Nigeria. Africa’s most powerful brand

HKLM’s second annual Business Leaders’ Forum was held at The Oriental Hotel, Lagos on Monday, 22 June and attended by a diverse cross section of senior management and marketing executives.

Three keynote speakers explored the role and interdependency of national, city and private sector brands in building and sustaining a competitive and unified Brand Nigeria – Africa’s largest and fastest growing economy.

Simon Willar, General Manager HKLM West Africa, unraveled ‘nation branding’ underlining its strategic importance in positioning and differentiation in a global market with 196 competitors. “Nation brands face the same challenges as their commercial counterparts – with the one notable exception being the vast number of competitors – I’m unaware of any private sector brand competing in such a hotly contested market – and where all are vying for the same declining share of FDI, export opportunities and tourism dollars, to cite a few.”

Decisions to invest in or trade with a nation are influenced typically by five broad-based criteria:

  1. The nation’s values
  2. Ease of doing business and financial regulations
  3. Living and working standards
  4. Law & order
  5. Culture

Perceptions influenced by global media reporting play an added role in decision making and if not managed carefully, can cost a country billions of dollars in lost revenues.

Breadth and depth of nation branding and marketing was highlighted as crucial in addition with case studies from India, USA, Australia and Myanmar being unpacked.

“Long gone are the days when general awareness created by a single television commercial will work – A multilevel strategy supported by specifically targeted business and marketing initiatives in online and offline environments are merely the ticket to the ballpark in today’s market. And after that, the heavy lifting starts” Willar stated.

It is clear that Africa as a continent, lags far behind the developed nations in terms of ranking on the Country Brand Index where South Africa is the continent’s top ranked at #40 and Nigeria, despite being the largest economy, is positioned at #75 – last of all nations indexed. There is a tremendous amount of cooperative work to be done at continent, regional, national, city and business levels.

“As soon as Africa realises that it can overcome its challenges collectively and without relying on the 1st world nations, the sooner and better the outcome will be.”

Dr. Sean McCoy, CEO HKLM Group emphasised the importance of city branding as an integral part of nation branding, illustrating the positive impact it has on brand image and FDI inflow.

“Modern, successful cities are using the City Brand Hexagon and similar models to reposition themselves and in so doing, contributing significantly to their country’s brand image.

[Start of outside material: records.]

(* ===== verification/RustStd.v ===== *)
(** * The part of Rust's standard string library the sources use

    Integer [Display] and [FromStr], [strip_prefix]/[strip_suffix], [split],
    [contains], [trim] and [join].  A [String] is its sequence of UTF-8 bytes,
    so [len] is [String.length]; [trim] and [split_whitespace] are modelled on
    the ASCII white-space characters. *)
From Stdlib Require Import Ascii Strings.String Strings.Byte.
From S2P Require Import Prelude.

(** ** Integers: Display and FromStr *)

Definition digit_char (d : Z) : ascii := ascii_of_nat (48 + Z.to_nat d).

Definition digit_val (c : ascii) : option Z :=
  let n := nat_of_ascii c in
  if decide (48 <= n <= 57)%nat then Some (Z.of_nat (n - 48)) else None.

Fixpoint dec_digits (fuel : nat) (n : Z) (acc : string) : string :=
  match fuel with
  | O => acc
  | S f =>
      let acc' := String (digit_char (n mod 10)) acc in
      if n / 10 =? 0 then acc' else dec_digits f (n / 10) acc'
  end.

(** [to_string] of an integer; 40 digits cover [i128] and [u128]. *)
Definition int_to_string (z : Z) : string :=
  if z <? 0 then String "-" (dec_digits 40 (- z) EmptyString)
  else dec_digits 40 z EmptyString.

(** [ParseIntError]'s messages. *)
Definition err_empty : string := "cannot parse integer from empty string".
Definition err_digit : string := "invalid digit found in string".
Definition err_overflow : string := "number too large to fit in target type".

(** The digit loop of [from_str_radix(_, 10)]: each step is checked. *)
Fixpoint parse_digits (max acc : Z) (s : string) : result string Z :=
  match s with
  | EmptyString => Ok acc
  | String c s' =>
      match digit_val c with
      | None => Err err_digit
      | Some d => if acc * 10 + d <=? max then parse_digits max (acc * 10 + d) s'
                  else Err err_overflow
      end
  end.

(** [str::parse] at an unsigned type: one leading ['+'] is accepted. *)
Definition parse_uint (max : Z) (s : string) : result string Z :=
  match s with
  | EmptyString => Err err_empty
  | String c s' =>
      if decide (c = "+"%char) then
        match s' with EmptyString => Err err_digit | _ => parse_digits max 0 s' end
      else parse_digits max 0 s
  end.

Definition parse_u64 (s : string) : option Z := result_ok (parse_uint u64_max s).
Definition parse_u128 (s : string) : result string Z := parse_uint (2 ^ 128 - 1) s.

(** [{:0width}]: left padding with zeros up to [width] characters. *)
Fixpoint zeros (n : nat) (s : string) : string :=
  match n with O => s | S n' => String "0" (zeros n' s) end.
Definition pad_zeros (width : nat) (s : string) : string :=
  zeros (width - String.length s) s.

(** ** Substrings *)

Fixpoint strip_prefix (p s : string) : option string :=
  match p, s with
  | EmptyString, _ => Some s
  | String a p', String b s' => if decide (a = b) then strip_prefix p' s' else None
  | String _ _, EmptyString => None
  end.

Definition starts_with (p s : string) : bool :=
  match strip_prefix p s with Some _ => true | None => false end.

(** [s.strip_prefix(p).unwrap_or(s)]. *)
Definition strip_prefix_or_self (p s : string) : string :=
  match strip_prefix p s with Some s' => s' | None => s end.

Fixpoint strip_suffix (suf s : string) : option string :=
  if decide (s = suf) then Some EmptyString
  else match s with
       | EmptyString => None
       | String c s' =>
           match strip_suffix suf s' with Some r => Some (String c r) | None => None end
       end.

Fixpoint contains (p s : string) : bool :=
  starts_with p s ||
  match s with EmptyString => false | String _ s' => contains p s' end.

(** [s.split(c)] for a character: the pieces between occurrences of [c]. *)
Fixpoint split_char (c : ascii) (s : string) : list string :=
  match s with
  | EmptyString => [EmptyString]
  | String a s' =>
      if decide (a = c) then EmptyString :: split_char c s'
      else match split_char c s' with
           | [] => [String a EmptyString]
           | w :: ws => String a w :: ws
           end
  end.

(** [s.split(p)] for a non-empty pattern string; [fuel] bounds the characters. *)
Fixpoint split_str_go (fuel : nat) (p s cur : string) : list string :=
  match fuel with
  | O => [cur]
  | S f =>
      match strip_prefix p s with
      | Some rest => cur :: split_str_go f p rest EmptyString
      | None =>
          match s with
          | EmptyString => [cur]
          | String a s' => split_str_go f p s' (cur +:+ String a EmptyString)
          end
      end
  end.
Definition split_str (p s : string) : list string :=
  split_str_go (S (String.length s)) p s EmptyString.

Definition is_ws (c : ascii) : bool :=
  let n := nat_of_ascii c in
  bool_decide (n = 32%nat) || bool_decide (9 <= n <= 13)%nat.

Fixpoint trim_start (s : string) : string :=
  match s with
  | EmptyString => EmptyString
  | String c s' => if is_ws c then trim_start s' else s
  end.
Fixpoint trim_end (s : string) : string :=
  match s with
  | EmptyString => EmptyString
  | String c s' =>
      match trim_end s' with
      | EmptyString => if is_ws c then EmptyString else String c EmptyString
      | r => String c r
      end
  end.
Definition trim (s : string) : string := trim_end (trim_start s).

Fixpoint join (sep : string) (l : list string) : string :=
  match l with
  | [] => EmptyString
  | [x] => x
  | x :: l' => x +:+ sep +:+ join sep l'
  end.

(** [chars().all(|c| c.is_ascii_hexdigit())]. *)
Definition is_hexdigit (c : ascii) : bool :=
  let n := nat_of_ascii c in
  bool_decide (48 <= n <= 57)%nat || bool_decide (97 <= n <= 102)%nat
  || bool_decide (65 <= n <= 70)%nat.
Fixpoint string_all (p : ascii -> bool) (s : string) : bool :=
  match s with EmptyString => true | String c s' => p c && string_all p s' end.

(** [as_bytes]. *)
Definition as_bytes (s : string) : bytes := map byte_of_ascii (list_ascii_of_string s).

(** The string of some bytes. *)
Definition string_of_bytes (b : bytes) : string :=
  string_of_list_ascii (map ascii_of_byte b).

(** [core::str::from_utf8]: well-formed UTF-8 (Unicode, table 3-7). *)
Definition byte_in (lo hi : Z) (b : byte) : bool := (lo <=? Z_of_byte b) && (Z_of_byte b <=? hi).
Definition utf8_cont (b : byte) : bool := byte_in 128 191 b.

Fixpoint utf8_valid (l : bytes) : bool :=
  match l with
  | [] => true
  | a :: l1 =>
      if byte_in 0 127 a then utf8_valid l1 else
      match l1 with
      | [] => false
      | b :: l2 =>
          if byte_in 194 223 a then utf8_cont b && utf8_valid l2 else
          match l2 with
          | [] => false
          | c :: l3 =>
              let lo2 := if byte_in 224 224 a then 160 else if byte_in 240 240 a then 144 else 128 in
              let hi2 := if byte_in 237 237 a then 159 else if byte_in 244 244 a then 143 else 191 in
              if byte_in 224 239 a then byte_in lo2 hi2 b && utf8_cont c && utf8_valid l3 else
              match l3 with
              | [] => false
              | d :: l4 =>
                  byte_in 240 244 a && byte_in lo2 hi2 b && utf8_cont c && utf8_cont d
                  && utf8_valid l4
              end
          end
      end
  end.

Definition from_utf8 (b : bytes) : result string string :=
  if utf8_valid b then Ok (string_of_bytes b) else Err "invalid utf-8".

(** [String::from_utf8_lossy]: every maximal invalid prefix of a sequence becomes
    U+FFFD. *)
Definition replacement : bytes := [xef; xbf; xbd].
Fixpoint lossy_go (fuel : nat) (l : bytes) : bytes :=
  match fuel with
  | O => []
  | S f =>
      match l with
      | [] => []
      | a :: l1 =>
          let lo2 := if byte_in 224 224 a then 160 else if byte_in 240 240 a then 144 else 128 in
          let hi2 := if byte_in 237 237 a then 159 else if byte_in 244 244 a then 143 else 191 in
          if byte_in 0 127 a then a :: lossy_go f l1 else
          if negb (byte_in 194 244 a) then replacement ++ lossy_go f l1 else
          match l1 with
          | [] => replacement
          | b :: l2 =>
              if negb (byte_in lo2 hi2 b) then replacement ++ lossy_go f l1 else
              if byte_in 194 223 a then a :: b :: lossy_go f l2 else
              match l2 with
              | [] => replacement
              | c :: l3 =>
                  if negb (utf8_cont c) then replacement ++ lossy_go f l2 else
                  if byte_in 224 239 a then a :: b :: c :: lossy_go f l3 else
                  match l3 with
                  | [] => replacement
                  | d :: l4 =>
                      if negb (utf8_cont d) then replacement ++ lossy_go f l3
                      else a :: b :: c :: d :: lossy_go f l4
                  end
              end
          end
      end
  end.
Definition from_utf8_lossy (l : bytes) : string := string_of_bytes (lossy_go (length l) l).

(** [sort_by_key], which is stable. *)
Fixpoint insert_by {A} (key : A -> Z) (x : A) (l : list A) : list A :=
  match l with
  | [] => [x]
  | y :: l' => if key x <=? key y then x :: l else y :: insert_by key x l'
  end.
Definition sort_by_key {A} (key : A -> Z) (l : list A) : list A := foldr (insert_by key) [] l.

(** [to_lowercase], on ASCII letters. *)
Definition ascii_lower (c : ascii) : ascii :=
  let k := nat_of_ascii c in
  if Nat.leb 65 k && Nat.leb k 90 then ascii_of_nat (k + 32) else c.
Fixpoint to_lowercase (s : string) : string :=
  match s with EmptyString => EmptyString | String c s' => String (ascii_lower c) (to_lowercase s') end.

(** [is_char_boundary]: the end, or a byte that does not continue a character. *)
Definition is_char_boundary (s : string) (i : nat) : bool :=
  match as_bytes s !! i with
  | Some b => negb (utf8_cont b)
  | None => Nat.eqb i (String.length s)
  end.

(** [s.split_once(c)], and [s.splitn(n, c)]: at most [n] pieces. *)
Fixpoint split_once (c : ascii) (s : string) : option (string * string) :=
  match s with
  | EmptyString => None
  | String a s' =>
      if decide (a = c) then Some (EmptyString, s')
      else match split_once c s' with
           | Some (x, y) => Some (String a x, y)
           | None => None
           end
  end.
Fixpoint splitn_char (n : nat) (c : ascii) (s : string) : list string :=
  match n with
  | O => []
  | S O => [s]
  | S n' =>
      match split_once c s with
      | Some (x, y) => x :: splitn_char n' c y
      | None => [s]
      end
  end.

(** ** Lemmas: decimal round trip *)

Definition is_digit (c : ascii) : Prop := is_Some (digit_val c).

Lemma digit_val_char d : 0 <= d < 10 -> digit_val (digit_char d) = Some d.
Proof.
  intros H. unfold digit_val, digit_char.
  rewrite nat_ascii_embedding by lia.
  rewrite decide_True by lia. f_equal. lia.
Qed.

Lemma dec_digits_parse fuel n acc max :
  0 <= n <= max -> n < 10 ^ Z.of_nat fuel -> (fuel > 0)%nat ->
  parse_digits max 0 (dec_digits fuel n acc) = parse_digits max n acc.
Proof.
  revert n acc. induction fuel as [|f IH]; intros n acc Hn Hlt Hf; [lia|].
  pose proof (Z.mod_pos_bound n 10 ltac:(lia)) as Hm.
  pose proof (Z.div_mod n 10 ltac:(lia)) as Hdm.
  cbn [dec_digits]. rewrite Nat2Z.inj_succ, Z.pow_succ_r in Hlt by lia.
  destruct (Z.eqb_spec (n / 10) 0) as [Hz|Hz].
  - cbn [parse_digits]. rewrite digit_val_char by lia.
    rewrite (proj2 (Z.leb_le _ _)) by lia. f_equal. lia.
  - assert (0 <= n / 10) by (apply Z.div_pos; lia).
    assert (n / 10 < 10 ^ Z.of_nat f) by (apply Z.div_lt_upper_bound; lia).
    rewrite IH; [|lia|lia|destruct f; [cbn in *; lia | lia]].
    cbn [parse_digits]. rewrite digit_val_char by lia.
    rewrite (proj2 (Z.leb_le _ _)) by lia. f_equal. lia.
Qed.

Lemma parse_zeros max k s : 0 <= max -> parse_digits max 0 (zeros k s) = parse_digits max 0 s.
Proof.
  intros Hm. induction k as [|k IH]; [done|].
  cbn [zeros parse_digits]. change (digit_val "0") with (Some 0). cbv beta iota.
  change (0 * 10 + 0) with 0. by rewrite (proj2 (Z.leb_le 0 max) Hm).
Qed.

Inductive all_chars (P : ascii -> Prop) : string -> Prop :=
| all_nil : all_chars P EmptyString
| all_cons c s : P c -> all_chars P s -> all_chars P (String c s).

Amsterdam has successfully turned its image around from being associated with the red light district to a major European city with vision, culture and the business capital of one of Europe’s most innovative business-oriented countries. Melbourne was cited as an example of a city that has repositioned itself – In this case as a creative, vibrant and cool business city that by association, helps Australia change its old tiresome image as a mining and sheep-farming country.

Lagos is beginning to show similar signs – The development of Eko Atlantic, a smart city in its own right and the introduction of a nearly completed light rail system are two examples of positive brand change in the making. One quick win required is the improved experience at Murtala Muhammed International Airport – Nigeria’s gateway. First impressions count and impact directly on the nation’s image.

We should not underestimate the ripple effect that city branding is capable of producing – It impacts on the state, the nation, region and Africa as a whole. When one African city leads by example, Africa benefits. Brand Lagos has a crucial role to play in Brand Nigeria’s success.”

Mr. Femi Ayeni, entrepreneur, CEO and founder of Ultima Studios gave a Nigerian SMEs perspective on the role in helping build Brand Nigeria.

“We cannot wait for Lagos State or the Federal Government to step in and help us at a micro level. That is our job, surely?  If we want things to change, and they are already doing so, then we must become the catalyst. When individuals, SMEs and large organisations are proactive, it rubs off on local and national government with the outcome being; job creation and security, increased tax revenues with attendant benefits for all. That’s what our role is,” said Ayeni.

The audience’s participation in the Q&A closing section, was aligned with the general presentation sentiment – Better and improved education, focus on tourist facilities and tourism, improved business facilities, more business-friendly regulations and deregulation and a cohesive branding initiative.